Cientistas afirmam que surtos de mpox em África são resultado de décadas de negligência

27 de Agosto 2024

Cientistas africanos afirmaram hoje que os surtos de monkeypox (mpox) em África resultam, em grande parte, de "décadas de negligência e de incapacidade mundial em travar epidemias esporádicas em pessoas com pouca imunidade".

Na opinião de Dimie Ogoina, que presidiu ao comité de emergência da Organização Mundial de Saúde (OMS) para o mpox, “a negligência levou ao aparecimento de uma nova versão do vírus, mais transmissível, em países com poucos recursos para travar os surtos”.

O vírus mpox espalhou-se sem ser detetado durante anos na Nigéria e noutros países antes de provocar o surto de 2022 em mais de 70 países, explicou Ogoina numa conferência de imprensa ‘online’.

“O que estamos a testemunhar em África agora é diferente do surto global de 2022”, declarou.

“Enquanto esse surto se concentrou esmagadoramente em homens homossexuais e bissexuais, o mpox em África está agora a ser transmitido através de contacto sexual, bem como através do contacto próximo entre crianças, mulheres grávidas e outros grupos vulneráveis”, disse.

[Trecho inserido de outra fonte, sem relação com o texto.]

(** X13. A SensorRead request for an id that [ID_TO_SENSOR] does not hold
    (6 and above) raises [KeyError]: the hardware model is not asked and no
    reply is written. *)
Theorem sensor_read_unknown_kind c (sensor_id : byte) (rest : list byte) :
  pending (stdout c) = [x73; x00; x01; sensor_id] ++ rest ->
  6 <= b2z sensor_id ->
  exists c',
    _run_body c = (c', Raise (KeyError (b2z sensor_id)))
    /\ _hw_sim c' = _hw_sim c
    /\ stdin c' = stdin c
    /\ trace c' = trace c
    /\ pending (stdout c') = rest.
Proof.
  intros Hp Hid.
  rewrite (run_body_dispatch x73 ([x00; x01; sensor_id] ++ rest) _handleSensorRead c Hp)
    by (rewrite packetHandlers_lookup; reflexivity).
  unfold _handleSensorRead.
  erewrite bind_ok by (apply (getLength_frame x00 x01); reflexivity).
  unfold bind at 1, assert.
  change (Z.lor (Z.shiftl (b2z x00) 8) (b2z x01) =? 1) with true. cbn [ret].
  erewrite bind_ok by (apply (stdout_read_app 1 [sensor_id] rest); reflexivity).
  unfold bind at 1, index0, ret at 1.
  unfold bind, lift. rewrite ID_TO_SENSOR_above by done. cbn [from_option].
  eexists. split; [reflexivity|]. by repeat split.
Qed.

(** How [_run] leaves when its loop raises. *)
Lemma run_excepted (fuel : nat) c c1 (ex : exn) :
  _run_loop fuel c = (c1, Raise ex) ->
  _run fuel c
  = ({| hwid := hwid c1; bigEndianInts := bigEndianInts c1;
        bigEndianFloats := bigEndianFloats c1; stdout := stdout c1;
        stdin := stdin c1; _xbee := _xbee c1; _hw_sim := _hw_sim c1;
        _is_shutting_down := _is_shutting_down c1;
        trace := trace c1 ++ exception_records c1 ex |},
     Ok (Excepted ex)).
Proof.
  intros Hloop. unfold _run, bind at 1, try_except. rewrite Hloop.
  unfold exception_records, bind, get, emit, modify, ret.
  destruct (_is_shutting_down c1) eqn:Esd; simpl; by rewrite ?Esd, <- ?app_assoc.
Qed.

(** X7. A run that ends by an exception logs it unless the shutdown guard
    is set, and logs the closing warning in either case; the guard it reads
    is the one the run started with. *)
Theorem run_exception_logging (fuel : nat) c c' (ex : exn) :
  _run fuel c = (c', Ok (Excepted ex)) ->
  exists c1,
    _run_loop fuel c = (c1, Raise ex)
    /\ _is_shutting_down c1 = _is_shutting_down c
    /\ trace c'
       = trace c1
         ++ (if _is_shutting_down c
             then []
             else [LogException
                     ("Error in SIM connection. (HWID=" +:+ hwid c +:+ ")") ex])
         ++ [Log WARNING ("SIM connection thread shut down (HWID="
                          +:+ hwid c +:+ ")")]
    /\ stdin c' = stdin c1
    /\ stdout c' = stdout c1.
Proof.
  intros Hrun.
  destruct (run_loop_summary fuel c)
    as (c1 & exit & added & Hloop & Hh & _ & _ & Hg & _ & _ & Hex & _).
  destruct exit as [[| ex' |]|e].
  - unfold _run, bind at 1, try_except in Hrun. rewrite Hloop in Hrun.
    discriminate Hrun.
  - by destruct (Hex ex').
  - unfold _run, bind at 1, try_except in Hrun. rewrite Hloop in Hrun.
    discriminate Hrun.
  - rewrite (run_excepted fuel c c1 e Hloop) in Hrun.
    injection Hrun as <- <-. exists c1. split; [exact Hloop|].
    split; [exact Hg|]. unfold exception_records. cbn.
    rewrite Hg, Hh. by destruct (_is_shutting_down c).
Qed.

(** X8. When the firmware's output ends between two frames, the run ends
    with [IndexError]; it adds the records of the [except] branch and
    nothing else. *)
Theorem closed_stream_ends_run (n fuel : nat) c0 c :
  after_frames n c0 = Some c ->
  pending (stdout c) = [] ->
  exists c',
    _run (n + S fuel) c0 = (c', Ok (Excepted IndexError))
    /\ trace c' = trace c ++ exception_records c IndexError
    /\ stdin c' = stdin c
    /\ _xbee c' = _xbee c
    /\ _hw_sim c' = _hw_sim c.
Proof.
  intros Hn Hp.
  assert (_run_loop (n + S fuel) c0 = (consumed [] [] c, Raise IndexError)) as Hloop.
  { rewrite (run_loop_after_frames _ _ _ _ Hn). simpl.
    unfold bind at 1, _run_body, bind at 1.
    rewrite stdout_read_any, Hp. reflexivity. }
  rewrite (run_excepted _ _ _ _ Hloop).
  eexists. split; [reflexivity|]. by repeat split.
Qed.

Lemma rocket_handshake_cases c :
  (take 3 (pending (stdout c)) = [x53; x59; x4e] ->
     exists c',
       _rocket_handshake c = (c', Ok tt)
       /\ stdin c' = stdin c ++ [x41; x43; x4b]
       /\ pending (stdout c') = drop 3 (pending (stdout c))
       /\ trace c' = trace c ++ [StdinFlush])
  /\ (take 3 (pending (stdout c)) <> [x53; x59; x4e] ->
      exists c',
        _rocket_handshake c = (c', Raise AssertionError)
        /\ stdin c' = stdin c
        /\ trace c' = trace c
        /\ bigEndianInts c' = bigEndianInts c
        /\ bigEndianFloats c' = bigEndianFloats c).
Proof.
  split; intros Hsyn; unfold _rocket_handshake;
    erewrite bind_ok by apply stdout_read_any;
    unfold bind at 1, assert.
  - rewrite bool_decide_eq_true_2 by done.
    unfold bind, ret, modify, emit, modify.
    eexists. split; [reflexivity|]. by repeat split.
  - rewrite bool_decide_eq_false_2 by done.
    eexists. split; [reflexivity|]. by repeat split.
Qed.

(** X10. The handshake answers ACK and flushes when the first three bytes
    are SYN; otherwise it raises [AssertionError] and writes nothing. *)
Theorem handshake_needs_syn c :
  (take 3 (pending (stdout c)) = [x53; x59; x4e] ->
     exists c',
       _rocket_handshake c = (c', Ok tt)
       /\ stdin c' = stdin c ++ [x41; x43; x4b]
       /\ pending (stdout c') = drop 3 (pending (stdout c))
       /\ trace c' = trace c ++ [StdinFlush])
  /\ (take 3 (pending (stdout c)) <> [x53; x59; x4e] ->
      exists c',
        _rocket_handshake c = (c', Raise AssertionError)
        /\ stdin c' = stdin c
        /\ trace c' = trace c
        /\ bigEndianInts c' = bigEndianInts c
        /\ bigEndianFloats c' = bigEndianFloats c).
Proof. apply rocket_handshake_cases. Qed.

De acordo com o investigador, embora haja uma forte probabilidade de as pessoas com mais de 50 anos terem sido vacinadas contra a varíola, o que pode proporcionar alguma proteção contra a doença, essa não é a realidade da população africana, caracterizada por uma maioria jovem e, por isso, mais suscetível de contrair a doença.

O mpox pertence à mesma família viral que a varíola, contextualizou.

“A doença propaga-se sobretudo através do contacto direto pele com pele e as pessoas com casos mais graves podem desenvolver bolhas proeminentes no rosto, nas mãos, no peito e nos órgãos genitais”, indicou.

No início deste mês, a OMS declarou os surtos de mpox na República Democrática do Congo (RDCongo) – país que faz fronteira com Angola – e em 11 outros países de África como uma emergência mundial.

De um total de 18.910 casos em 2024, 94% – ou seja, 17.794 – ocorreram na RDCongo, segundo os Centros Africanos de Controlo e Prevenção de Doenças, com 535 das 541 mortes registadas na semana passada.

Cerca de 70% das infeções por mpox na RDCongo ocorrem em crianças com menos de 15 anos.

O cientista congolês que ajudou a identificar a mais recente versão do mpox, Placide Mbala-Kingebeni, disse que os testes de diagnóstico utilizados no país nem sempre o detetam, o que torna difícil acompanhar a propagação da variante.

Em maio, Mbala-Kingebeni, que dirige um laboratório no Instituto Nacional de Investigação Biomédica da RDCongo, publicou uma investigação que mostra uma nova forma de mpox, que pode ser menos mortal, mas mais transmissível.

As mutações observadas na nova forma de mpox sugerem que está “mais adaptada à transmissão humana”, disse, mas a falta de testes na RDCongo, e noutros locais, está a complicar os esforços de monitorização dos surtos.

A nova variante foi detetada em quatro outros países africanos, bem como na Suécia e na Tailândia.

A OMS afirmou que os dados disponíveis até à data não sugerem que esta variante seja mais perigosa, mas que a investigação está em curso.

Uma virologista do Centro Médico Erasmus – nos Países Baixos – Marion Koopmans, disse que os cientistas estão agora a ver alguns impactos significativos da doença, observando que existem mulheres grávidas a perder os seus fetos e que alguns bebés estão a nascer infetados.

Segundo Ogoina, “na ausência de vacinas e medicamentos, os profissionais de saúde africanos devem concentrar-se na prestação de cuidados de apoio, como garantir que os doentes têm o suficiente para comer e recebem apoio de saúde mental, dado o estigma que muitas vezes vem com o mpox”.

Mbala-Kingebeni sugeriu que as estratégias anteriormente utilizadas para travar os surtos de Ébola em África podem ajudar, dado o número limitado de vacinas.

A OMS apelou, terça-feira, a um financiamento de 87,4 milhões de dólares (cerca de 78 milhões de euros) para os próximos seis meses para se travar os surtos de mpox.